If the signal is weak an amp will probably help. I live 80 and 90 miles from San Antonio and Austin. NOTHING comes in without an amp. With the amp I get 12 DTV stations

Joby


----------



## boylehome (Jul 16, 2004)

boydivey said:


> That's probably the problem. I've checked antenna web before and I'm 34 miles away from nbc, abc, cbs, and fox. All are at 297 degrees. Pretty much everyone in my area cannot get the fox channel. I was trying to force it to see if I could get anything since a "DTV Scan" didn't find it.
> 
> I have a big 6' wineguard antenna in my attic. All channels come in fine except Fox. Maybe I should put an amp on the setup.
> 
> ...


Put the antenna on the roof and out of the attic. You will be amazed by the difference. Attics cause way too much reflection of signals! Also, sometime multidirectional antennas allow for way to much multipath. You may need a directional antenna. For some good information about terrestrial reception go to Marks DBSTalk threads listed in Broadcast-HDTV Forum (Where this thread will likely be moved.) MONDAY NIGHT FOOTBALL IN HD IS SO HOT!


----------



## Eagles (Dec 31, 2003)

boydivey said:


> I have a big 6' wineguard antenna in my attic.
> PS- I can't wait till Nov 15 to see Monday Night Football in HD and see the Cowboys beat the Eagles!!!!!!!

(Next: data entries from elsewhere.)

(** C4: for every source and target (a target window below 4 GiB), every
    compression level and every CPU, building the engine, indexing the source and
    searching the target finish without a panic, an overflow or an access out
    of bounds, and the instructions found cover the target exactly: each COPY
    and RUN reproduces the target's bytes, a COPY at least [MIN_MATCH] of them
    and a RUN at least [MIN_RUN]. *)
Theorem find_matches_correct c level source target :
  wf_bytes (contents source) -> wf_bytes target ->
  lenZ target < 2 ^ 32 -> lenZ (contents source) + lenZ target < 2 ^ 63 ->
  exists e0 e1 e2 insts,
    MatchEngine.new (E:=E) c (config_for_level level) (lenZ (contents source)) (lenZ target) = Ok e0 /\
    MatchEngine.index_source (E:=E) e0 source = Ok e1 /\
    find_matches (E:=E) e1 target (Some source) = Ok (e2, insts) /\
    valid_insts (contents source) target 0 insts /\ Forall worthwhile insts /\
    exec_ops (contents source) [] (ops_of target 0 insts) = Some target.
Proof.
  intros Hsw Htw Ht32 Hlen. pose proof (lenZ_nonneg (contents source)). pose proof (lenZ_nonneg target).
  destruct (engine_new_ok (E:=E) c (config_for_level level) (lenZ (contents source)) (lenZ target)
    (lenZ (contents source))) as (e0 & Hnew & He0 & _); [apply config_for_level_wf|lia|lia|].
  destruct (index_source_ok (contents:=contents) e0 source) as (e1 & Hix & He1 & _); [done|done|lia|].
  destruct (find_matches_found e1 target (Some source)) as (e2 & insts & Hf & _ & Hv & Hw); [done..|].
  exists e0, e1, e2, insts. split_and!; try done.
  pose proof (exec_valid_insts (contents source) target 0 insts) as Hx.
  apply Hx; (done || lia).
Qed.
End FindMatches.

Just an assumption as I don't know what materials your house is constructed with, but it's almost a given that you are loosing a substantial amount of potential signal strength with the antenna mounted in your attic as opposed to your roof top. If your a football, baseball, or NASCAR fan your missing alot of HD programming on FOX. You may want to contact your local Fox affiliates engineering department to see if they are even broadcasting their digital signal at full power, and in HD. Some are not yet up to snuff. If they are at full power, and you really want to get FOX, you may want to try a pre-amp or a roof top install. 
As far as the Eagles and Cowboys match up on Monday night. You should be glad you will be able to watch the game in HD. That will be the only thing for you to look forward to if your a Cowboys fan. HA HA!!!!! Anyway, good luck with the Fox thing. Let me know how you make out.


----------



## Mark Lamutt (Mar 24, 2002)

Yeah, this most likely is an antenna issue, and not a 921 issue, so off to the Broadcast forum it goes!


----------



## boylehome (Jul 16, 2004)

Eagles said:


> Just an assumption as I don't know what materials your house is constructed with, but it's almost a given that you are loosing a substantial amount of potential signal strength with the antenna mounted in your attic as opposed to your roof top.


Believe it or not, nails are the worst enemy for attic antennas. I don't think that anyone considers just how many nails are pounded into the roof. By their strategic placement, they actually reflect, amplify or negate TV signals.


----------